• _Task material_
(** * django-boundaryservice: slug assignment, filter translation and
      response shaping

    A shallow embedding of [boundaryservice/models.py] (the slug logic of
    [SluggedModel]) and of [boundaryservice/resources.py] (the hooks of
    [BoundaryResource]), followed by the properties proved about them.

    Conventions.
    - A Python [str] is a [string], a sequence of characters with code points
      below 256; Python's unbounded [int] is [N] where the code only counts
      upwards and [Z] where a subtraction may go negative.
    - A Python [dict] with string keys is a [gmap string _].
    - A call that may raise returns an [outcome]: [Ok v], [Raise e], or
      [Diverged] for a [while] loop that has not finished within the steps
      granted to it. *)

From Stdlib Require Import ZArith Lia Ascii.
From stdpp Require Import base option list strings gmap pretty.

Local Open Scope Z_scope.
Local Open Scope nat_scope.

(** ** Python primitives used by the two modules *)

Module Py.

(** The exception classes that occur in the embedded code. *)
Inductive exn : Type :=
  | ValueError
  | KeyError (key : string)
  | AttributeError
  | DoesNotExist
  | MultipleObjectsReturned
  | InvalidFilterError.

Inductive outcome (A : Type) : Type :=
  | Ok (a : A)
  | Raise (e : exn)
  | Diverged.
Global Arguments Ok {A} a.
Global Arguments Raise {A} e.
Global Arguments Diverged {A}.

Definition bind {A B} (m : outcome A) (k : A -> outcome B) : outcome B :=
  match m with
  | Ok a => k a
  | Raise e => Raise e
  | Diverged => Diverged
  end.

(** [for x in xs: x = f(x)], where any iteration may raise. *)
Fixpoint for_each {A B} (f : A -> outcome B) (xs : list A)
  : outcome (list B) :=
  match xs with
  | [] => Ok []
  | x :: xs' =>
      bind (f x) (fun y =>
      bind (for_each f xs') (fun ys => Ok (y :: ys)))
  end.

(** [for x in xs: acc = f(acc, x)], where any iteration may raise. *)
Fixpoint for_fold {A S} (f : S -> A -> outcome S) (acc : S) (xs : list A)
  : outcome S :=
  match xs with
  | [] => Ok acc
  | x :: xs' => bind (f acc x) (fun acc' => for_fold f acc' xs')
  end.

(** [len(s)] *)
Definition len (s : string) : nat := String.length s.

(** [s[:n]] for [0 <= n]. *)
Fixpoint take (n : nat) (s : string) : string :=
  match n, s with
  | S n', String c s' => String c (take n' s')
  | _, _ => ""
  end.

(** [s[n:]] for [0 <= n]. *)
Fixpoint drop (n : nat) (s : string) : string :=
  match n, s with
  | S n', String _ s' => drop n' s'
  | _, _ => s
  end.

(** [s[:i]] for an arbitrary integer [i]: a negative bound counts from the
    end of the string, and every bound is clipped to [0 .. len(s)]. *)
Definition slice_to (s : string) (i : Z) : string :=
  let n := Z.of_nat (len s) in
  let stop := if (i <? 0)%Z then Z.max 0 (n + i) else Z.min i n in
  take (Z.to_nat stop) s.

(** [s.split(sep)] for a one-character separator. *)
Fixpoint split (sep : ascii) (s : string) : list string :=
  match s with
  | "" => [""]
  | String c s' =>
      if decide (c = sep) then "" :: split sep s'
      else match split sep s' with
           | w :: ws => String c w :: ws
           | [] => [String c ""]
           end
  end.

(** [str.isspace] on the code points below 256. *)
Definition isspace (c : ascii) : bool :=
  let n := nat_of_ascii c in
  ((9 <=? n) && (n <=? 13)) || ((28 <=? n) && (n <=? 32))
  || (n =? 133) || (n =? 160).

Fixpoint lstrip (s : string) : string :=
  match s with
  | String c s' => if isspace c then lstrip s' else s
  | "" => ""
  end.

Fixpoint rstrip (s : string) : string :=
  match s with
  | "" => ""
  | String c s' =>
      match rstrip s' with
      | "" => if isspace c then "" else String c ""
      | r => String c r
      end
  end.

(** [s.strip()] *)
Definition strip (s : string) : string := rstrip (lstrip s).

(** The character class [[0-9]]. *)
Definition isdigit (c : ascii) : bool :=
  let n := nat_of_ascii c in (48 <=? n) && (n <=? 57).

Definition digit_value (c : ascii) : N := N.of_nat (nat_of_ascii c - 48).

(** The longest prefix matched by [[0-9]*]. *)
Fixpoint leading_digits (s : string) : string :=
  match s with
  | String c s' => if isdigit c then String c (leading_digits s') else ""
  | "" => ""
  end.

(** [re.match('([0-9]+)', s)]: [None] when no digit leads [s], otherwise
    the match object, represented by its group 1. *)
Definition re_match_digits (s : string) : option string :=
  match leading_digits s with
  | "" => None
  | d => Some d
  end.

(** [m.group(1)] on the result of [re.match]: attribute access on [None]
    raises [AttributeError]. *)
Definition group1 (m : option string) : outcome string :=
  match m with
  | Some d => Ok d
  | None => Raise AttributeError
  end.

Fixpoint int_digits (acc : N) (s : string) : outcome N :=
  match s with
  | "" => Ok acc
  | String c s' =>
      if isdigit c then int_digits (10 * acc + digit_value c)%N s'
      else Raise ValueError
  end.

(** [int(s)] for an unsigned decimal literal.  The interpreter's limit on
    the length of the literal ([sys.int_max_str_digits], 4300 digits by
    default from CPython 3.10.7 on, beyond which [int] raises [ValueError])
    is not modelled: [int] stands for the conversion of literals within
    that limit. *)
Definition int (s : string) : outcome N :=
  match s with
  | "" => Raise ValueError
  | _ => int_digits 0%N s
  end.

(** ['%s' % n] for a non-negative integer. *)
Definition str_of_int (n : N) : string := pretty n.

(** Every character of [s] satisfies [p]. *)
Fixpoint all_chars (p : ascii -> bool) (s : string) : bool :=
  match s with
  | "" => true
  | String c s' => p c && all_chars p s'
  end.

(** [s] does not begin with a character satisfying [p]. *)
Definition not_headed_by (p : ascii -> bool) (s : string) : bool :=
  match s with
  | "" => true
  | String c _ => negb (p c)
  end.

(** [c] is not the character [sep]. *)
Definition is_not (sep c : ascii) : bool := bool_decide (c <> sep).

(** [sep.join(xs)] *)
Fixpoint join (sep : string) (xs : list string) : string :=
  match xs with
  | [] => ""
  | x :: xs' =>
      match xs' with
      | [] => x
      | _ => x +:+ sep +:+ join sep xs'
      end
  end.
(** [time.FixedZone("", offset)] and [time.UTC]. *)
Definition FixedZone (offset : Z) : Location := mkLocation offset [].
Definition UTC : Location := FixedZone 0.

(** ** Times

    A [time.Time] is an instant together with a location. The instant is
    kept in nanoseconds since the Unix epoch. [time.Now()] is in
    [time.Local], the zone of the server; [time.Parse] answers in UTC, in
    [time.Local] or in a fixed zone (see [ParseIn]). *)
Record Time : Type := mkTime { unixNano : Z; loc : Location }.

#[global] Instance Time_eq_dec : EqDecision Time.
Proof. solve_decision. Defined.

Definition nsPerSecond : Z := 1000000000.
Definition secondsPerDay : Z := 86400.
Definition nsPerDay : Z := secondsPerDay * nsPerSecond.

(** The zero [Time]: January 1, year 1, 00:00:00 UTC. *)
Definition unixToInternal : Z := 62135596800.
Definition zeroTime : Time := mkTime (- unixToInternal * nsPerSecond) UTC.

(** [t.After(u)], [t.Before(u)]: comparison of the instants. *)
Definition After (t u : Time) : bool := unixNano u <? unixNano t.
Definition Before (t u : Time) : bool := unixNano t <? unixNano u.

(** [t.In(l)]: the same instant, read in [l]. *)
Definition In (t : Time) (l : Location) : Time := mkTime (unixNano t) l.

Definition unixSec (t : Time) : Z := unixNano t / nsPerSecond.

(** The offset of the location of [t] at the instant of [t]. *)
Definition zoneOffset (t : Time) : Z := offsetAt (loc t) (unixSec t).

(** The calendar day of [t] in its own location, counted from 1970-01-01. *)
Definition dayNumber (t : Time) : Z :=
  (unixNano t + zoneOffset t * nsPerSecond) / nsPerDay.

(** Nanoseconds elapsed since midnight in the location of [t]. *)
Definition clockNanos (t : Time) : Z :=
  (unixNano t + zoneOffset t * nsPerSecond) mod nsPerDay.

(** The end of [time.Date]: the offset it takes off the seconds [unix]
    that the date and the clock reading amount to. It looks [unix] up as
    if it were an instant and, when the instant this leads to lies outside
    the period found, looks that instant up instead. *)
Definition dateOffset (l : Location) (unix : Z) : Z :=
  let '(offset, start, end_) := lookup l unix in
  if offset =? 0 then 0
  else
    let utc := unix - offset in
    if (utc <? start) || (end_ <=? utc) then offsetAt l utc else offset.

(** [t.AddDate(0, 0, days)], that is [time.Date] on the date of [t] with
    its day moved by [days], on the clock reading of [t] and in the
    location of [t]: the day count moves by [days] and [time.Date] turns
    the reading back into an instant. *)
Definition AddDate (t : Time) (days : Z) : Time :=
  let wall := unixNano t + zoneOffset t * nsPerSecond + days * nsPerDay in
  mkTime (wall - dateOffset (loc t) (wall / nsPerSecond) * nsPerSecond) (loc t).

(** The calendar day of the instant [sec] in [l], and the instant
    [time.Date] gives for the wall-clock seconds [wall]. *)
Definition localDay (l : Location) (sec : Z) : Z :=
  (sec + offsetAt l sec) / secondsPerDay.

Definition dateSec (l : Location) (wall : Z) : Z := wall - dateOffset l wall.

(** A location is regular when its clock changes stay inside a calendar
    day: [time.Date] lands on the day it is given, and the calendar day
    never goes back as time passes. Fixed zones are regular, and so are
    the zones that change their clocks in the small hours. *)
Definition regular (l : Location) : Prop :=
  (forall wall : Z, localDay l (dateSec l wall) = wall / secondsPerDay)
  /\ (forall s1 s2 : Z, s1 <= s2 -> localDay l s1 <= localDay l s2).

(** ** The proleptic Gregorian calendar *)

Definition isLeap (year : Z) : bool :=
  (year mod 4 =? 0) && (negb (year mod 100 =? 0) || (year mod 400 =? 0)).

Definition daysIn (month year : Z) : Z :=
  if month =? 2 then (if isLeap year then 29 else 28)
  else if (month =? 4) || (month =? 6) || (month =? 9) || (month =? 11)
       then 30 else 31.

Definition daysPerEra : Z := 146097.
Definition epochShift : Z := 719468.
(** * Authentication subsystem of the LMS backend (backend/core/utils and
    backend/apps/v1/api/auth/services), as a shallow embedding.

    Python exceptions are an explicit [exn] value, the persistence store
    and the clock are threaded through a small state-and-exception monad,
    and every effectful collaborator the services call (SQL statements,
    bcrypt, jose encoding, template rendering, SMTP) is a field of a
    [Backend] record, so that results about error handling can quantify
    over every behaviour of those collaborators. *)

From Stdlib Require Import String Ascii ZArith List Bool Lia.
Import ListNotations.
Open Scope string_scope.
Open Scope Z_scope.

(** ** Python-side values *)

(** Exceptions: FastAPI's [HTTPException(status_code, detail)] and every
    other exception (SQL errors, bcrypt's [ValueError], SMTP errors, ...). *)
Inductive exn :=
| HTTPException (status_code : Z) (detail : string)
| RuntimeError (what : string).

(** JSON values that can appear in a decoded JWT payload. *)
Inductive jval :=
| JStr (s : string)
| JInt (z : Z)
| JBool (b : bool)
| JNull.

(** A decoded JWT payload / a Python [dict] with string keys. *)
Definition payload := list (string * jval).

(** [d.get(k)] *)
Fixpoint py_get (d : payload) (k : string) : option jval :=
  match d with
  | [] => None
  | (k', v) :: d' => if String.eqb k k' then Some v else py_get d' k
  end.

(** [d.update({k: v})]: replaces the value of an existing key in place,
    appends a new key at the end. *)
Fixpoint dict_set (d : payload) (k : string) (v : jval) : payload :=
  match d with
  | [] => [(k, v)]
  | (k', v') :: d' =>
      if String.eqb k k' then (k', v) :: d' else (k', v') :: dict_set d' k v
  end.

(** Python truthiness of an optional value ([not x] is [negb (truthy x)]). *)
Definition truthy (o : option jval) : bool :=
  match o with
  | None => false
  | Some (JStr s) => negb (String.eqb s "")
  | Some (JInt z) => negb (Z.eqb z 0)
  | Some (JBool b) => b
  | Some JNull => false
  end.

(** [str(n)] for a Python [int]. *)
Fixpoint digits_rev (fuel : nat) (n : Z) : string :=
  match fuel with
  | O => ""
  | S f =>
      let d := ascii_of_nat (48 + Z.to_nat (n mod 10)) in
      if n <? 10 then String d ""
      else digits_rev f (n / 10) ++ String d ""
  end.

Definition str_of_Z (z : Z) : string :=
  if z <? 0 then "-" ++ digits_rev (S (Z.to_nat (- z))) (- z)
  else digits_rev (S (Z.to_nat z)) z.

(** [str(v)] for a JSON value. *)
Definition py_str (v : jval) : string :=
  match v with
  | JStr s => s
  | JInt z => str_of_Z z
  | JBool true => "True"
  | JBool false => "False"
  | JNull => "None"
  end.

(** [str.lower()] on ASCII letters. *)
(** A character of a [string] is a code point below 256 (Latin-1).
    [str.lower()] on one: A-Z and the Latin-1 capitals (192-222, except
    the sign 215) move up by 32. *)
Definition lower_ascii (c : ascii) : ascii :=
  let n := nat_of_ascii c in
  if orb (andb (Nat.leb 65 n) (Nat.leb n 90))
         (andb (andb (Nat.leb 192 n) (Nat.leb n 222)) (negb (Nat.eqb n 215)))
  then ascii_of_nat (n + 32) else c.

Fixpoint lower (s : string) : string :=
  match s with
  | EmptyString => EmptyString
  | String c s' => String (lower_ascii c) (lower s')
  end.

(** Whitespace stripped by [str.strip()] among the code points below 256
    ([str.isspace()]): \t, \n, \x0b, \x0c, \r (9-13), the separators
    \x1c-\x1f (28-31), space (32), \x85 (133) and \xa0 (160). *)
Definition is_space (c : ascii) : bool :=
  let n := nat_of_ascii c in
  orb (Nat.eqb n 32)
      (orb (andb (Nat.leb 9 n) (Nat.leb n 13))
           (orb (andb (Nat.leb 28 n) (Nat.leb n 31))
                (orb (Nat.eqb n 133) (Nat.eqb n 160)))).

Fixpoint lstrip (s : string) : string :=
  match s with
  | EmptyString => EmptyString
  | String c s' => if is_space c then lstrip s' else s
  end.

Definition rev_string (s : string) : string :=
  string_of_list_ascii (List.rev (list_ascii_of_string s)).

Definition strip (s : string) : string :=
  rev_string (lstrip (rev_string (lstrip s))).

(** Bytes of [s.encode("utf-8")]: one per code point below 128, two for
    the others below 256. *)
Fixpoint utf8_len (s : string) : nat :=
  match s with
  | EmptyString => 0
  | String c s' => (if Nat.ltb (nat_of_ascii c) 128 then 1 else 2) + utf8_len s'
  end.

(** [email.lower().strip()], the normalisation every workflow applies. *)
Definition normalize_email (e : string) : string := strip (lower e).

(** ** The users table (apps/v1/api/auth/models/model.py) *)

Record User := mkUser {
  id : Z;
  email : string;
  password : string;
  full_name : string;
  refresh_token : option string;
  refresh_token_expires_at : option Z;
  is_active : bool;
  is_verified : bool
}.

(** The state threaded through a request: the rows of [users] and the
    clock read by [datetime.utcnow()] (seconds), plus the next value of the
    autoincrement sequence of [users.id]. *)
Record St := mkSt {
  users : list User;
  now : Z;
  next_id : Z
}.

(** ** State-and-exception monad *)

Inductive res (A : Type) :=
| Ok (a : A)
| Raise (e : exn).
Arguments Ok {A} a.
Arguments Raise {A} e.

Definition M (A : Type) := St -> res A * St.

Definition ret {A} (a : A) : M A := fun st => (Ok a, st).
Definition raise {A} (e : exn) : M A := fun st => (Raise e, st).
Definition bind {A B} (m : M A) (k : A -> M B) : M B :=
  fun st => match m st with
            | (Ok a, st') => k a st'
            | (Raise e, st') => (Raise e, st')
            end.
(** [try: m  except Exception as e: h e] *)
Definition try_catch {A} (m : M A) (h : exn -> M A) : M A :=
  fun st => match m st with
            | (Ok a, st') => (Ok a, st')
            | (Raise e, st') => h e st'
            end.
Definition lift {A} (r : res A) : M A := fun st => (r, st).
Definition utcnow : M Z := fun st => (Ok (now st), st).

• _Goal of the exercise_
Return each line of the data that contains the string "since".

• _Result of this task_
    kept in nanoseconds since the Unix epoch. [time.Now()] is in
(** Nanoseconds elapsed since midnight in the location of [t]. *)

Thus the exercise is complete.